You have a scene with the Detective learning about the chief among other things, in fact that detail gets repeated a few times. And this would have been the right time to reveal the guy died off screen. Like before, the previous chapter with this death was unnecessary and just overcomplicated what you should have been trying to do, which was end the story and stop adding things. This is a good time to do and provides something more mysterious to how the chief died.
Besides Richard revealing himself to everyone, the rest of the chapter should just be cut completely. It's just overcomplicating your conclusion. If you need a tease, have an extremely short thing with Ares, but if we're being honest, you treat the whole thing more like it's a tv show rather than a book. You don't need to be jumping so many scenes around. And you don't really need the tease of Ares, because you already have the bigger deal of Richard planning to storm his home for Ares. That's tease and cliffhanger enough if you're desperate for one to be present. Everything that Ares reveals can easily be saved for another book when it's a little more important. In fact, I'm going to guess if it is brought up in the third book, you probably repeat yourself from this scene. So it's already made pointless, if I had to guess.
Everything in the royal family is just reactions and repetition, things you don't need to include at least in this book. The story is ending here, let it end. This is stuff that's part of your next rising action. Don't put your rising action in the end of your book.
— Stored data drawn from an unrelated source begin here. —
Lemma alike_parse allowed tokens o o' : seed_alike o o' ->
  match parse_options allowed tokens o, parse_options allowed tokens o' with
  | inl e, inl e' => e = e'
  | inr r, inr r' => seed_alike r r' /\ o `prefix_of` r /\ o' `prefix_of` r'
  | _, _ => False
  end.
Proof.
  intros H. remember (length tokens) as len eqn:Hlen. revert tokens o o' H Hlen.
  induction len as [len IH] using (well_founded_induction lt_wf). intros tokens o o' H ->.
  destruct tokens as [|token rest]; [by split_and!|]. cbn [parse_options].
  destruct (negb (is_option_token token)); [done|]. destruct (negb _); [done|]. destruct rest as [|value rest]; [done|].
  rewrite (alike_has _ o o' H). destruct (has_option (option_name token) o'); [done|].
  assert (H' : seed_alike (o ++ [(option_name token, value)]) (o' ++ [(option_name token, value)]))
    by (apply Forall2_app; [done|by repeat constructor]).
  specialize (IH (length rest) ltac:(cbn [length]; lia) rest _ _ H' eq_refl).
  destruct (parse_options allowed rest (o ++ _)) as [e|r], (parse_options allowed rest (o' ++ _)) as [e'|r']; try done.
  destruct IH as (Ha & Hp & Hp'). by split_and!; [|eapply prefix_app_l..].
Qed.

Lemma parse_size_nonneg text n : parse_size text = Some n -> 0 <= n.
Proof.
  unfold parse_size. destruct (parse_u64 text) as [v|] eqn:E; [|done]. destruct (_ <? _); [done|]. intros [= <-].
  apply parse_u64_exact in E as (_ & Hd & -> & _). by apply decimal_value_grows.
Qed.

Lemma optional_size_nonneg name dflt o n : 0 <= dflt -> optional_size name dflt o = Some n -> 0 <= n.
Proof. intros Hd. unfold optional_size. destruct (has_option name o); [apply parse_size_nonneg|by intros [= <-]]. Qed.

Lemma parse_seed_first v rest allowed : command_parse ("sffctl" :: "plan" :: "--seed" :: v :: rest) 2 ("seed" :: allowed)
  = parse_options ("seed" :: allowed) rest [("seed"%string, v)].
Proof.
  unfold command_parse. cbn [drop parse_options]. change (option_name "--seed") with "seed"%string.
  by rewrite (bool_decide_eq_true_2 ("seed"%string ∈ "seed"%string :: allowed)) by (constructor).
Qed.

(** A command's output without the line that repeats the seed. *)
Definition is_seed_line (line : string) : bool := String.prefix "seed=" line.
Definition without_seed (lines : list string) : list string := List.filter (fun l => negb (is_seed_line l)) lines.

Definition same_but_seed (o o' : Outcome) : Prop :=
  without_seed (ou_out o) = without_seed (ou_out o') /\ ou_err o = ou_err o' /\ ou_exit o = ou_exit o'.

#[export] Instance same_but_seed_equivalence : Equivalence same_but_seed.
Proof.
  split; [done|by intros o o' (?&?&?)|]. intros a b c (H1 & H2 & H3) (H4 & H5 & H6). unfold same_but_seed.
  by rewrite H1, H2, H3.
Qed.

Lemma say_alike lines lines' o o' : without_seed lines = without_seed lines' -> same_but_seed o o' ->
  same_but_seed (say lines o) (say lines' o').
Proof. intros Hl (Ho & He & Hx). unfold same_but_seed, without_seed in *. cbn. by rewrite !List.filter_app, Hl, Ho. Qed.

Lemma attempt_alike {A} key (m : Op A) c k k' : (forall a c, same_but_seed (k a c) (k' a c)) ->
  same_but_seed (attempt key m c k) (attempt key m c k').
Proof. intros Hk. unfold attempt. by destruct (m c) as [[a|s] c']. Qed.

Lemma seed_line n : is_seed_line ("seed=" +:+ dec n) = true.
Proof. by destruct (dec n). Qed.

Lemma plan_text_alike seed seed' n limits f o :
  without_seed (plan_inputs_text seed n limits f o) = without_seed (plan_inputs_text seed' n limits f o).
Proof.
  unfold without_seed, plan_inputs_text. cbn [List.filter]. rewrite !seed_line.
  change (is_seed_line "sffctl_command=plan") with false. change (is_seed_line "synthetic=true") with false. done.
Qed.

Lemma plan_command_alike {M : World} (G G' : Shuffle) disk seed seed' n limits : 0 <= n ->
  same_but_seed (@plan_command M G disk seed n limits) (@plan_command M G' disk seed' n limits).
Proof.
  intros Hn. unfold plan_command. rewrite (fixture_same G G' n seed seed') by done.
  destruct (@build_fixture G' _ _ _) as [error|f]; [reflexivity|]. destruct (open_coordinator _ _ _) as [error|c]; [reflexivity|].
  do 3 (apply attempt_alike; intros). apply say_alike; [apply plan_text_alike|reflexivity].
Qed.

(** C40. The seed of `sffctl plan` changes nothing but the line that repeats it:
    for any two seeds, any two generators that only permute, and the same further
    options, in runs that are alike in everything else (clock, process id and boot
    nonce included, which the printed plan digest covers), the command ends with the same exit code, writes
    the same lines to standard error and the same lines but for `seed=` to
    standard output, whether it plans, refuses or reports a usage error. *)
Theorem plan_ignores_seed {M : World} (G G' : Shuffle) (disk : Disk) (a b : string) (s s' : Z) (rest : list string) :
  parse_u64 a = Some s -> parse_u64 b = Some s' ->
  same_but_seed (@run_plan M G disk ("sffctl" :: "plan" :: "--seed" :: a :: rest))
    (@run_plan M G' disk ("sffctl" :: "plan" :: "--seed" :: b :: rest)).
Proof.
  intros Ha Hb. unfold run_plan.
  assert (Hlen : forall v, (zlen ("sffctl" :: "plan" :: "--seed" :: v :: rest)%string <? 3) = false).
  { intros v. rewrite !zlen_cons. pose proof (zlen_nonneg rest). lia. }
  rewrite !Hlen, !parse_seed_first. assert (H0 : seed_alike [("seed"%string, a)] [("seed"%string, b)]) by by repeat constructor.
  pose proof (alike_parse ["seed"; "paths"; "max-closure"]%string rest _ _ H0) as H.
  destruct (parse_options _ rest [("seed"%string, a)]) as [e|o], (parse_options _ rest [("seed"%string, b)]) as [e'|o'];
    [by subst|done|done|].
  destruct H as (H & [k ->] & [k' ->]). cbn [app] in H |- *. rewrite (alike_has "seed" _ _ H). change (has_option "seed" (_ :: k')) with true.
  cbn [negb]. change (option_value "seed" (_ :: k)) with a. change (option_value "seed" (_ :: k')) with b. rewrite Ha, Hb.
  unfold optional_size, plan_limits. rewrite (alike_has "paths" _ _ H), (alike_has "max-closure" _ _ H).
  rewrite (alike_value "paths" _ _ H), (alike_value "max-closure" _ _ H) by done. fold (optional_size "paths" 4 (("seed"%string, b) :: k')).
  destruct (optional_size "paths" 4 _) as [n|] eqn:Hn; [|reflexivity]. fold (plan_limits (("seed"%string, b) :: k')).
  destruct (plan_limits _) as [limits|]; [|reflexivity]. apply plan_command_alike. refine (optional_size_nonneg _ _ _ _ _ Hn). lia.
Qed.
Save this until later.
As for the book as a whole, I think the reading quality is overall lower than the first book due to the massive amount of errors you have. This book had a severe lack of proofing that makes so much of the dialogue nearly impossible to locate or sort through in a story that is already overburdened by dialogue. Character and plot quality is similar. The same mistakes you make with characterization continue here, the same plot issues you have remain as well. You're consistent between the two, which is a good thing. Unfortunately, at a lot of the feedback people gave you from the first book did not find its way into this book, not sure if it is case of it coming before you received that feedback. So I don't know if the third book, which is much later written benefited from the feedback you got.
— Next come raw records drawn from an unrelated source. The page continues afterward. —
(** * MancalaAI: the board engine and the adversarial search, verified

    A shallow embedding of [src/mancala_ai/game.py] (class [MancalaGame]) and
    [src/mancala_ai/ai.py] ([minimax_search], [alpha_beta_search], class
    [MancalaAI]).

    - Python integers are [Z]; lists of integers are [list Z] read and
      written through [Py.getitem] / [Py.setitem], which raise [IndexError]
      out of range and wrap negative indices the way Python does.
    - A method that mutates [self] is a computation in the monad [M]
      (state: the object, result: a value, a raised exception, or an
      exhausted loop budget).
    - [float] appears in the search only as [-inf] and [+inf]; scores are
      integers, so search values live in [ext] (integers with two
      infinities). *)

From stdpp Require Import base list gmap strings pretty.
From Stdlib Require Import ZArith Lia.

Local Open Scope Z_scope.

(** ** Python list primitives *)

Module Py.

Definition len (l : list Z) : Z := Z.of_nat (length l).

(** Index normalisation of [l[i]]: a negative index counts from the end. *)
Definition norm_index (l : list Z) (i : Z) : option nat :=
  if 0 <=? i then (if i <? len l then Some (Z.to_nat i) else None)
  else if 0 <=? i + len l then Some (Z.to_nat (i + len l)) else None.

Definition getitem (l : list Z) (i : Z) : option Z :=
  match norm_index l i with Some k => l !! k | None => None end.

Definition setitem (l : list Z) (i v : Z) : option (list Z) :=
  match norm_index l i with Some k => Some (<[k:=v]> l) | None => None end.

(** Bound normalisation of [l[a:b]]: clamp instead of raising. *)
Definition clamp (l : list Z) (i : Z) : Z :=
  if i <? 0 then Z.max 0 (i + len l) else Z.min i (len l).

Definition slice (l : list Z) (a b : Z) : list Z :=
  take (Z.to_nat (clamp l b - clamp l a)) (drop (Z.to_nat (clamp l a)) l).

Definition sum (l : list Z) : Z := foldr Z.add 0 l.

(** [range(a, b)] *)
Definition range (a b : Z) : list Z :=
  map (λ k : nat, a + Z.of_nat k) (seq 0 (Z.to_nat (b - a))).

End Py.

(** ** The game object *)

(** The dataclass fields that carry state.  The [rng] field only serves
    [get_random_move]; the six index-cache fields are set once in
    [__post_init__] from [pits_per_player] and never assigned again, so
    they are the functions [_p1_pits_start] ... [_p2_mancala] below. *)
Record MancalaGame := mkGame {
  pits_per_player : Z;
  stones_per_pit : Z;
  board : list Z;
  current_player : Z;
  moves_history : list (Z * Z)
}.

Definition set_board (b : list Z) (g : MancalaGame) : MancalaGame :=
  mkGame (pits_per_player g) (stones_per_pit g) b (current_player g) (moves_history g).
Definition set_current_player (p : Z) (g : MancalaGame) : MancalaGame :=
  mkGame (pits_per_player g) (stones_per_pit g) (board g) p (moves_history g).
Definition set_moves_history (h : list (Z * Z)) (g : MancalaGame) : MancalaGame :=
  mkGame (pits_per_player g) (stones_per_pit g) (board g) (current_player g) h.

Definition board_size_of (g : MancalaGame) : Z := (pits_per_player g + 1) * 2.
Definition _p1_pits_start (g : MancalaGame) : Z := 0.
Definition _p1_pits_end (g : MancalaGame) : Z := pits_per_player g - 1.
Definition _p1_mancala (g : MancalaGame) : Z := pits_per_player g.
Definition _p2_pits_start (g : MancalaGame) : Z := pits_per_player g + 1.
Definition _p2_pits_end (g : MancalaGame) : Z := board_size_of g - 2.
Definition _p2_mancala (g : MancalaGame) : Z := board_size_of g - 1.

(** ** Exceptions, outcomes and the method monad

    [NoSuchObject] is not a Python exception: it is what reading a
    reference outside the object store (below) gives, which no Python
    program can hold. *)

Inductive exn :=
| ValueError (msg : string)
| IndexError
| ZeroDivisionError
| NoSuchObject.

Inductive outcome (A : Type) :=
| Return (a : A)
| Raise (e : exn)
| OutOfFuel.
Arguments Return {A} a.
Arguments Raise {A} e.
Arguments OutOfFuel {A}.

Definition M (A : Type) : Type := MancalaGame → outcome A * MancalaGame.

Definition ret {A} (a : A) : M A := λ g, (Return a, g).
Definition raise {A} (e : exn) : M A := λ g, (Raise e, g).
Definition out_of_fuel {A} : M A := λ g, (OutOfFuel, g).
Definition bind {A B} (c : M A) (k : A → M B) : M B :=
  λ g, match c g with
       | (Return a, g') => k a g'
       | (Raise e, g') => (Raise e, g')
       | (OutOfFuel, g') => (OutOfFuel, g')
       end.
Definition get : M MancalaGame := λ g, (Return g, g).
Definition modify (f : MancalaGame → MancalaGame) : M unit := λ g, (Return tt, f g).

Notation "'let!' x ':=' c 'in' k" := (bind c (λ x, k))
  (at level 10, x name, c at level 100, k at level 200).
Notation "c ';;' k" := (bind c (λ _, k))
  (at level 100, k at level 200, right associativity).

(** [self.board[i]] and [self.board[i] = v] *)
Definition board_get (i : Z) : M Z :=
  λ g, match Py.getitem (board g) i with
       | Some v => (Return v, g)
       | None => (Raise IndexError, g)
       end.
Definition board_set (i v : Z) : M unit :=
  λ g, match Py.setitem (board g) i v with
       | Some b => (Return tt, set_board b g)
       | None => (Raise IndexError, g)
       end.

(** [for x in xs: body x] *)
Fixpoint for_each {A} (xs : list A) (body : A → M unit) : M unit :=
  match xs with
  | [] => ret tt
  | x :: rest => body x ;; for_each rest body
  end.

(** ** [MancalaGame] methods *)

(** [__post_init__] on a freshly built dataclass instance. *)
Definition new_game (pits stones : Z) : outcome MancalaGame :=
  if pits <? 1 then Raise (ValueError "pits_per_player must be at least 1")
  else if stones <? 0 then Raise (ValueError "stones_per_pit cannot be negative")
  else
    let g0 := mkGame pits stones [] 1 [] in
    let board_size := (pits + 1) * 2 in
    let g1 := set_board (replicate (Z.to_nat board_size) stones) g0 in
    match (board_set (_p1_mancala g1) 0 ;; board_set (_p2_mancala g1) 0) g1 with
    | (Return _, g) => Return g
    | (Raise e, _) => Raise e
    | (OutOfFuel, _) => OutOfFuel
    end.

Definition p1_score (g : MancalaGame) : outcome Z := fst (board_get (_p1_mancala g) g).
Definition p2_score (g : MancalaGame) : outcome Z := fst (board_get (_p2_mancala g) g).

Definition p1_pits (g : MancalaGame) : list Z :=
  Py.slice (board g) (_p1_pits_start g) (_p1_pits_end g + 1).
Definition p2_pits (g : MancalaGame) : list Z :=
  Py.slice (board g) (_p2_pits_start g) (_p2_pits_end g + 1).

Definition is_valid_move (pit : Z) : M bool :=
  let! g := get in
  if negb ((1 <=? pit) && (pit <=? pits_per_player g)) then ret false
  else
    let pit_index :=
      if current_player g =? 1 then _p1_pits_start g + (pit - 1)
      else _p2_pits_start g + (pit - 1) in
    let! v := board_get pit_index in
    ret (v >? 0).

Definition is_terminal (g : MancalaGame) : bool :=
  let p1_empty := Py.sum (p1_pits g) =? 0 in
  let p2_empty := Py.sum (p2_pits g) =? 0 in
  p1_empty || p2_empty.

Definition _get_opposite_pit (g : MancalaGame) (pit_index : Z) : Z :=
  2 * pits_per_player g - pit_index.

Definition _is_on_player_side (g : MancalaGame) (pit_index player : Z) : bool :=
  if player =? 1 then (_p1_pits_start g <=? pit_index) && (pit_index <=? _p1_pits_end g)
  else (_p2_pits_start g <=? pit_index) && (pit_index <=? _p2_pits_end g).

(** The [while stones > 0] loop of [_distribute_stones]; every iteration,
    also one that only skips the opponent's store, uses one unit of
    [fuel]. *)
Fixpoint distribute_loop (fuel : nat) (board_size opponent_mancala : Z)
    (current_index stones : Z) {struct fuel} : M Z :=
  if stones >? 0 then
    match fuel with
    | O => out_of_fuel
    | S fuel' =>
        if board_size =? 0 then raise ZeroDivisionError
        else
          let current_index := (current_index + 1) `mod` board_size in
          if current_index =? opponent_mancala then
            distribute_loop fuel' board_size opponent_mancala current_index stones
          else
            let! v := board_get current_index in
            board_set current_index (v + 1) ;;
            distribute_loop fuel' board_size opponent_mancala current_index (stones - 1)
    end
  else ret current_index.

(** The loop budget is twice the number of stones in hand: the loop
    skips at most once between two stones, so the budget is never
    exhausted ([distribute_stones_spec]). *)
Definition _distribute_stones (pit_index player_mancala opponent_mancala : Z) : M Z :=
  let! g := get in
  let board_size := Py.len (board g) in
  let! stones := board_get pit_index in
  board_set pit_index 0 ;;
  distribute_loop (Z.to_nat (2 * stones)) board_size opponent_mancala pit_index stones.

Definition sweep_pit (mancala i : Z) : M unit :=
  let! m := board_get mancala in
  let! v := board_get i in
  board_set mancala (m + v) ;;
  board_set i 0.

Definition _sweep_remaining_stones : M unit :=
  let! g := get in
  for_each (Py.range (_p1_pits_start g) (_p1_pits_end g + 1)) (sweep_pit (_p1_mancala g)) ;;
  for_each (Py.range (_p2_pits_start g) (_p2_pits_end g + 1)) (sweep_pit (_p2_mancala g)).

(** The capture block of [play] (the [if] after the sowing):
    [and] evaluates its right operand only when the left one holds. *)
Definition capture_block (final_index player_mancala : Z) : M unit :=
  let! g := get in
  let! landed_alone :=
    (if _is_on_player_side g final_index (current_player g)
     then let! v := board_get final_index in ret (v =? 1)
     else ret false) in
  if landed_alone : bool then
    let opposite_index := _get_opposite_pit g final_index in
    let! takes :=
      (if (0 <=? opposite_index) && (opposite_index <? Py.len (board g))
       then let! o := board_get opposite_index in ret (o >? 0)
       else ret false) in
    if takes : bool then
      let! o := board_get opposite_index in
      let captured := o + 1 in
      board_set opposite_index 0 ;;
      board_set final_index 0 ;;
      let! m := board_get player_mancala in
      board_set player_mancala (m + captured)
    else ret tt
  else ret tt.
You have a long road ahead of you to publish this and it's no where near ready. Massive rewrites, re-ploting, editing, characterization and more are going to be required before its ready. You have a solid concept with solid character concepts, but all of those concepts are buried under a mountain of text and railroaded plot. You need to go back to the top level view of the plot and revise the outline for each book to something that will be more reasonable to publish and give yourself training exercises to work on your verbose writing style.
| Eytha chapter 24 . 9/17
A faster read for the chapter, though it feels like there is a heavy obsession clearing out all of your threads in explicit detail rather than just letting the reader answer it themselves or doing it in a more concise way. So much of the chapter felt unnecessary and could have just been dropped or heavily reduced.
The immediate thing is Richard recounting to Nathan. You have him recount events, but completely skip Dan's part and handle it in narration, which is what you should have done with Richard. Remove everything the reader already read and just focus on the reaction part.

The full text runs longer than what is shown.